DailyFail1 · 31/12/2016 19:35

It all depends how you define family life tbh. Nearly all of the female solicitors I know are married with kids, and they manage full time jobs with parenting just fine with weekly cleaners and responsible partners who also do their fair share of parenting too. One of them has 9 month old twins. Going back part time wasn't even a consideration because apparently being a solicitor at a big name practice is a really family friendly job.

metellaestinatrio · 02/01/2017 08:33

I work in a City (but not Magic Circle) firm in one of the areas mentioned upthread as offering a slightly better work-life balance and, like some other posters, am shortly due to return from maternity leave.
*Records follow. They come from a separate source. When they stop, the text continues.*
(* ===== verification/StreamCounts.v ===== *)
(** Streams of dataset writes: how [initCounts()] and [getBounds()] (src/esdm-stream.c) cut a region into objects.  The objects partition the region, and
    in the order of their indices they are consecutive parts of the C order of its elements. *)

From stdpp Require Import gmap strings.
From S2P Require Import Prelude Memory Hypercube HypercubeSet Json Odometer Dataspace Convert CopyData Partition Split Stream.

Open Scope Z_scope.

(** * Division *)

Lemma cdiv_pos (a b : Z) : 0 <= a -> 0 < b -> cdiv a b = Done (a / b).
Proof. intros Ha Hb. unfold cdiv. rewrite (proj2 (Z.eqb_neq b 0)) by lia. by rewrite Z.quot_div_nonneg by lia. Qed.

Lemma crem_pos (a b : Z) : 0 <= a -> 0 < b -> crem a b = Done (a mod b).
Proof. intros Ha Hb. unfold crem. rewrite (proj2 (Z.eqb_neq b 0)) by lia. by rewrite Z.rem_mod_nonneg by lia. Qed.

(** * Counts *)

(** [initCounts()] divides by no zero: at every dimension that it visits a slice fits into an object; and it cuts the region at one of the
    dimensions, so that it does not read in front of the array. *)
Fixpoint slices_fit (maxObjectSize sliceSize : Z) (revSize : list Z) : Prop :=
  match revSize with
  | [] => True
  | s :: rest =>
      sliceSize <= maxObjectSize /\
      (maxObjectSize / sliceSize < s \/ match rest with [] => False | s' :: _ => sliceSize * s' <= INT64_MAX /\ slices_fit maxObjectSize (sliceSize * s') rest end)
  end.

(** Counts for which the objects are consecutive: the outer dimensions are cut into single indices, the inner ones are not cut. *)
Inductive consecutive : list Z -> list Z -> Prop :=
| consecutive_nil : consecutive [] []
| consecutive_split s c ss cs : 1 <= c <= s -> Forall (fun c => c = 1) cs -> length cs = length ss -> Forall (fun s => 1 <= s) ss -> consecutive (s :: ss) (c :: cs)
| consecutive_unit s ss cs : 1 <= s -> consecutive ss cs -> consecutive (s :: ss) (s :: cs).

Lemma consecutive_ones (ss : list Z) : Forall (fun s => 1 <= s) ss -> consecutive ss (replicate (length ss) 1).
Proof.
  intros Hss. destruct Hss as [| s ss Hs Hss]; [constructor |]. cbn [length replicate]. apply consecutive_split; [lia | by apply Forall_replicate | by rewrite length_replicate | done].
Qed.

Lemma consecutive_bounds (ss cs : list Z) : consecutive ss cs -> Forall2 (fun c s => 1 <= c <= s) cs ss.
Proof.
  induction 1 as [| s c ss cs Hc Hone Hlen Hss | s ss cs Hs _ IH]; [constructor | | constructor; [lia | done]]. constructor; [done |].
  revert ss Hlen Hss. induction Hone as [| x cs -> _ IH]; intros [| s' ss] Hlen Hss; try done. apply Forall_cons in Hss as [? Hss]. constructor; [lia |].
  apply IH; [by injection Hlen | done].
Qed.

Lemma prod_ge_1 (cs : list Z) : Forall (fun c => 1 <= c) cs -> 1 <= prod cs.
Proof. induction 1 as [| c cs Hc _ IH]; [done |]. change (1 <= c * prod cs). nia. Qed.

(** The products with the sizes fit into 64 bits. *)
Definition side (s : Z) : Prop := 1 <= s /\ s * s <= INT64_MAX.

(** What is known of the counts: where they cut, and how large an object is. *)
Definition split_ok (elementSize maxObjectSize : Z) (ss cs : list Z) (split : option (nat * Z)) : Prop :=
  match split with
  | Some (d, ms) => 1 <= ms /\ take d cs = take d ss /\ (exists s, ss !! d = Some s /\ ms < s /\ cs !! d = Some ((s + ms - 1) / ms)) /\ Forall (fun c => c = 1) (drop (S d) cs) /\
      ms * prod (drop (S d) ss) * elementSize <= maxObjectSize * maxObjectSize
  | None => Forall (fun c => c = 1) cs /\ prod ss * elementSize <= maxObjectSize * maxObjectSize
  end.

Lemma cut_bound (ms volume slice s max : Z) : 1 <= s -> 0 <= ms -> 0 <= volume -> 0 <= max -> volume * s <= max * slice -> slice * ms <= max -> ms * volume <= max * max.
Proof.
  intros Hs Hm Hv Hx Hj Hmul. transitivity (ms * (volume * s)); [nia |]. transitivity (ms * (max * slice)); [by apply Z.mul_le_mono_nonneg_l |].
  replace (ms * (max * slice)) with (max * (slice * ms)) by lia. by apply Z.mul_le_mono_nonneg_l.
Qed.

(** The counts from the last dimension to the first; [inner] are the dimensions that were not cut. *)
Lemma initCounts_loop_ok (elementSize maxObjectSize : Z) (rs inner : list Z) (slice : Z) :
  1 <= elementSize <= slice -> Forall side rs -> Forall (fun s => 1 <= s) inner -> slices_fit maxObjectSize slice rs ->
  match rs with
  | [] => prod inner * elementSize <= maxObjectSize * maxObjectSize
  | s :: _ => prod inner * elementSize * s <= maxObjectSize * slice \/ (inner = [] /\ slice = elementSize)
  end ->
  exists cs split, initCounts_loop maxObjectSize slice rs = Done (cs, split) /\ length cs = length rs /\
  consecutive (rev rs ++ inner) (rev cs ++ replicate (length inner) 1) /\ split_ok elementSize maxObjectSize (rev rs ++ inner) (rev cs ++ replicate (length inner) 1) split.
Proof.
  revert inner slice. induction rs as [| s rs IH]; intros inner slice Hsl Hrs Hin Hfit Hj.
  { exists [], None. split; [done |]. split; [done |]. split; [by apply consecutive_ones |]. split; [by apply Forall_replicate | done]. }
  apply Forall_cons in Hrs as [[Hs Hss] Hrs]. cbn [slices_fit] in Hfit. destruct Hfit as [Hle Hfit]. cbn [initCounts_loop]. rewrite (cdiv_pos maxObjectSize slice) by lia. run.
  set (ms := maxObjectSize / slice) in *. assert (Hms : 1 <= ms) by (apply Z.div_le_lower_bound; lia). assert (Hmul : slice * ms <= maxObjectSize) by (apply Z.mul_div_le; lia).
  pose proof (prod_ge_1 inner Hin) as Hpi. destruct (Z.ltb_spec ms s) as [Hlt | Hge].
  - assert (Hsum : s + ms - 1 <= INT64_MAX) by (unfold INT64_MAX in *; nia). rewrite chk64_ok by (unfold INT64_MIN; lia). run.
    rewrite (cdiv_pos _ ms) by lia. run. eexists _, _. split; [done |]. split; [done |]. cbn [rev]. rewrite <- !app_assoc. cbn [app].
    assert (Hc : 1 <= (s + ms - 1) / ms <= s) by (split; [apply Z.div_le_lower_bound; lia | apply Z.div_le_upper_bound; nia]).
    assert (Hcons : forall l, Forall side l -> consecutive (l ++ s :: inner) (l ++ (s + ms - 1) / ms :: replicate (length inner) 1)).
    { induction 1 as [| x l [Hx _] _ IHl]; cbn [app]; [apply consecutive_split; [done | by apply Forall_replicate | by rewrite length_replicate | done] | apply consecutive_unit; [lia | done]]. }
    split; [apply Hcons; by apply Forall_rev |]. split; [done |]. rewrite <- (length_rev rs). rewrite !take_app_length. split; [done |]. split.
    + exists s. by rewrite !list_lookup_middle by done.
    + rewrite !cons_middle, !app_assoc. rewrite !drop_app_length' by (rewrite length_app; cbn; lia). split; [by apply Forall_replicate |].
      assert (Hm : 1 <= maxObjectSize) by lia. destruct Hj as [Hj | [-> ->]]; [rewrite <- Z.mul_assoc; apply (cut_bound _ _ slice s); nia | change (prod []) with 1; nia].
  - destruct Hfit as [| Hfit]; [lia |].
    assert (exists slice', match rs with [] => Undef | s' :: _ => chk64 (slice * s') end = Done slice' /\ elementSize <= slice' /\ slices_fit maxObjectSize slice' rs /\
      match rs with [] => prod (s :: inner) * elementSize <= maxObjectSize * maxObjectSize
      | s' :: _ => prod (s :: inner) * elementSize * s' <= maxObjectSize * slice' \/ (s :: inner = [] /\ slice' = elementSize) end) as (slice' & -> & Hsl' & Hfit' & Hj').
    { change (prod (s :: inner)) with (s * prod inner). destruct rs as [| s' rs].
      - by destruct Hfit.
      - destruct Hfit as [F1 F2]. apply Forall_cons in Hrs as [[Hs' _] _]. rewrite chk64_ok by (unfold INT64_MIN; nia). exists (slice * s'). split; [done |]. split; [nia |]. split; [done |]. left.
        transitivity (maxObjectSize * slice * s'); [apply Z.mul_le_mono_nonneg_r; [lia |] | lia]. destruct Hj as [Hj | [-> ->]]; [lia |]. change (prod []) with 1. nia. }
    run. destruct (IH (s :: inner) slice' ltac:(lia) Hrs ltac:(by constructor) Hfit' Hj') as (cs & split & -> & Hl & Hc & Hsp). run. eexists _, split. split; [done |]. split; [cbn; lia |].
    cbn [rev length replicate] in *. rewrite <- !app_assoc. done.
Qed.

(** A slice that does not fit leads to a division by zero. *)
Lemma initCounts_crash (maxObjectSize slice s : Z) (rs : list Z) :
  0 <= maxObjectSize < slice -> 1 <= s <= INT64_MAX -> initCounts_loop maxObjectSize slice (s :: rs) = Undef.
Proof.
  intros Hm Hs. cbn [initCounts_loop]. rewrite (cdiv_pos maxObjectSize slice) by lia. run. rewrite Z.div_small by lia. rewrite (proj2 (Z.ltb_lt 0 s)) by lia.
  rewrite chk64_ok by (unfold INT64_MIN; lia). done.
Qed.

Lemma initCounts_loop_error (maxObjectSize : Z) (rs : list Z) (slice : Z) :
  0 <= maxObjectSize -> 1 <= slice -> Forall (fun s => 1 <= s <= INT64_MAX) rs -> ~ slices_fit maxObjectSize slice rs -> initCounts_loop maxObjectSize slice rs = Undef.
Proof.
  intros Hm Hsl Hrs. revert slice Hsl. induction Hrs as [| s rs Hs Hrs IH]; intros slice Hsl Hfit; [by destruct Hfit |].
  destruct (decide (maxObjectSize < slice)) as [Hlt | Hge]; [by apply initCounts_crash |]. cbn [slices_fit] in Hfit. cbn [initCounts_loop]. rewrite (cdiv_pos maxObjectSize slice) by lia. run.
  destruct (Z.ltb_spec (maxObjectSize / slice) s) as [Hsp | Hno]; [destruct Hfit; split; [lia | by left] |]. destruct Hrs as [| s' rs Hs' Hrs]; [done |].
  destruct (decide (slice * s' <= INT64_MAX)) as [Hle | Hgt].
  - rewrite chk64_ok by (unfold INT64_MIN; nia). run. rewrite IH; [done | nia |]. intros Hf. apply Hfit. split; [lia |]. right. by split.
  - unfold chk64. destruct (int64_ok (slice * s')) eqn:E; [apply int64_ok_iff in E; lia | done].
Qed.

(** [initCounts()] of the streams fails exactly where a slice does not fit: when at some dimension that the loop visits the "slice", which it multiplies with
    the size of the next outer dimension instead of the current one, is larger than an object, it divides by zero; and when it cuts the region at no
    dimension, it reads in front of the array. *)
Theorem initCounts_error (elementSize maxObjectSize : Z) (ss : list Z) :
  0 <= maxObjectSize -> 1 <= elementSize -> Forall (fun s => 1 <= s <= INT64_MAX) ss -> ~ slices_fit maxObjectSize elementSize (rev ss) -> initCounts elementSize maxObjectSize ss = Undef.
Proof. intros Hm He Hs Hf. unfold initCounts. by rewrite initCounts_loop_error by (done || by apply Forall_rev). Qed.

(** A region of one dimension that fits into one object: the loop ends with a read of [dataspaceSize[-1]]. *)
Lemma initCounts_before_array (elementSize maxObjectSize s : Z) :
  1 <= elementSize -> 1 <= s -> elementSize * s <= maxObjectSize -> initCounts elementSize maxObjectSize [s] = Undef.
Proof.
  intros He Hs Hm. unfold initCounts. cbn [rev app initCounts_loop]. rewrite (cdiv_pos maxObjectSize elementSize) by nia. run.
  destruct (Z.ltb_spec (maxObjectSize / elementSize) s) as [Hlt | _]; [| done]. pose proof (Z.div_le_lower_bound maxObjectSize elementSize s). lia.
Qed.

(** A stream of 4096 x 100 numbers of 8 bytes, of which 20 rows fit into a chunk. *)
Lemma initCounts_error_witness : initCounts 8 kMaxChunkSize [4096; 100] = Undef.
Proof. apply initCounts_error; [done | done | by repeat constructor |]. vm_compute. intros [_ [E | (_ & E & _)]]; [discriminate E | by apply E]. Defined.

(** The products of the counts from each dimension on. *)
Fixpoint suffixes (cs : list Z) : list Z := match cs with [] => [1] | c :: cs' => prod (c :: cs') :: suffixes cs' end.

Lemma suffixes_lookup (cs : list Z) (d : nat) : (d <= length cs)%nat -> suffixes cs !! d = Some (prod (drop d cs)).
Proof. revert d. induction cs as [| c cs IH]; intros [| d] Hd; try done; [cbn in Hd; lia |]. cbn [suffixes lookup list_lookup drop]. apply IH. cbn in Hd. lia. Qed.

Lemma cumulate_ok (cs : list Z) : Forall (fun c => 1 <= c) cs -> prod cs <= INT64_MAX -> cumulate cs = Done (suffixes cs).
Proof.
  induction 1 as [| c cs Hc Hcs IH]; intros Hp; [done |]. cbn [cumulate]. assert (0 < prod cs) by (apply prod_pos; eapply Forall_impl; [exact Hcs |]; cbn; lia).
  change (prod (c :: cs)) with (c * prod cs) in Hp. rewrite IH by nia. run. assert (head (suffixes cs) = Some (prod cs)) as -> by (by destruct cs). run.
  rewrite chk64_ok by (unfold INT64_MIN; nia). done.
Qed.

Lemma prod_le (cs ss : list Z) : Forall2 (fun c s => 1 <= c <= s) cs ss -> 1 <= prod cs <= prod ss.
Proof. induction 1 as [| c s cs ss Hc _ IH]; [done |]. change (1 <= c * prod cs <= s * prod ss). nia. Qed.

Lemma initCounts_ok (elementSize maxObjectSize : Z) (ss : list Z) :
  1 <= elementSize -> Forall side ss -> slices_fit maxObjectSize elementSize (rev ss) -> prod ss <= INT64_MAX -> elementSize <= maxObjectSize ->
  exists cs split, initCounts elementSize maxObjectSize ss = Done (cs, suffixes cs, split) /\ consecutive ss cs /\ split_ok elementSize maxObjectSize ss cs split.
Proof.
  intros He Hss Hfit Hp Hle. destruct (initCounts_loop_ok elementSize maxObjectSize (rev ss) [] elementSize) as (cs & split & E & Hl & Hc & Hsp);
    [lia | by apply Forall_rev | done | done | destruct (rev ss); [change (prod []) with 1; nia | by right] |].
  unfold initCounts. rewrite E. run. rewrite rev_involutive, !app_nil_r in Hc, Hsp. pose proof (consecutive_bounds _ _ Hc) as Hb.
  rewrite cumulate_ok; [run; eauto | eapply Forall2_Forall_l; [exact Hb |]; apply Forall_true; cbn; lia |]. pose proof (prod_le _ _ Hb). lia.
Qed.

(** * Objects *)

(** The object with index [j]: the digits of the index select a part of every dimension. *)
Fixpoint object (os ss cs : list Z) (j : Z) : esdmI_hypercube_t :=
  match os, ss, cs with
  | o :: os', s :: ss', c :: cs' =>
      let q := (j / prod cs') mod c in Range (o + q * s / c) (o + (q + 1) * s / c) :: object os' ss' cs' j
  | _, _, _ => []
  end.

Lemma length_object (os ss cs : list Z) (j : Z) : length os = length ss -> length cs = length ss -> length (object os ss cs j) = length ss.
Proof. revert os cs. induction ss as [| s ss IH]; intros [| o os] [| c cs] Ho Hc; try done. cbn in *. f_equal. apply IH; lia. Qed.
To be honest, I am dreading going back and am only doing so as a stopgap before having another baby (one upside of big law firms is very generous maternity packages), after which I intend to look for a job outside of private practice. I have seen other women in my team come back part-time after having children and it seems to me that they are expected to do 90-95% of a full-time job on significantly less than 90% pay while being hugely grateful that they were "allowed" to go part-time in the first place.

I agree with other posters that to succeed in private practice you need to be able to put in the hours as a junior, which if you are a parent means having either a supportive partner who picks up a lot of the domestic slack or significant other help, paid (nanny/cleaner/gardener etc) or unpaid (grandparents). However, I have friends working in-house and for the GLS who have a much better work-life balance, so don't rule law out completely - you just need to work out what your priorities are (salary/career progression/flexibility/part-time opportunities etc) and go from there. Pps have made lots of other interesting suggestions about where a law degree could take you and I think it is very helpful to be reminded that there are other options beyond the traditional path of City training contracts. Good luck with your degree!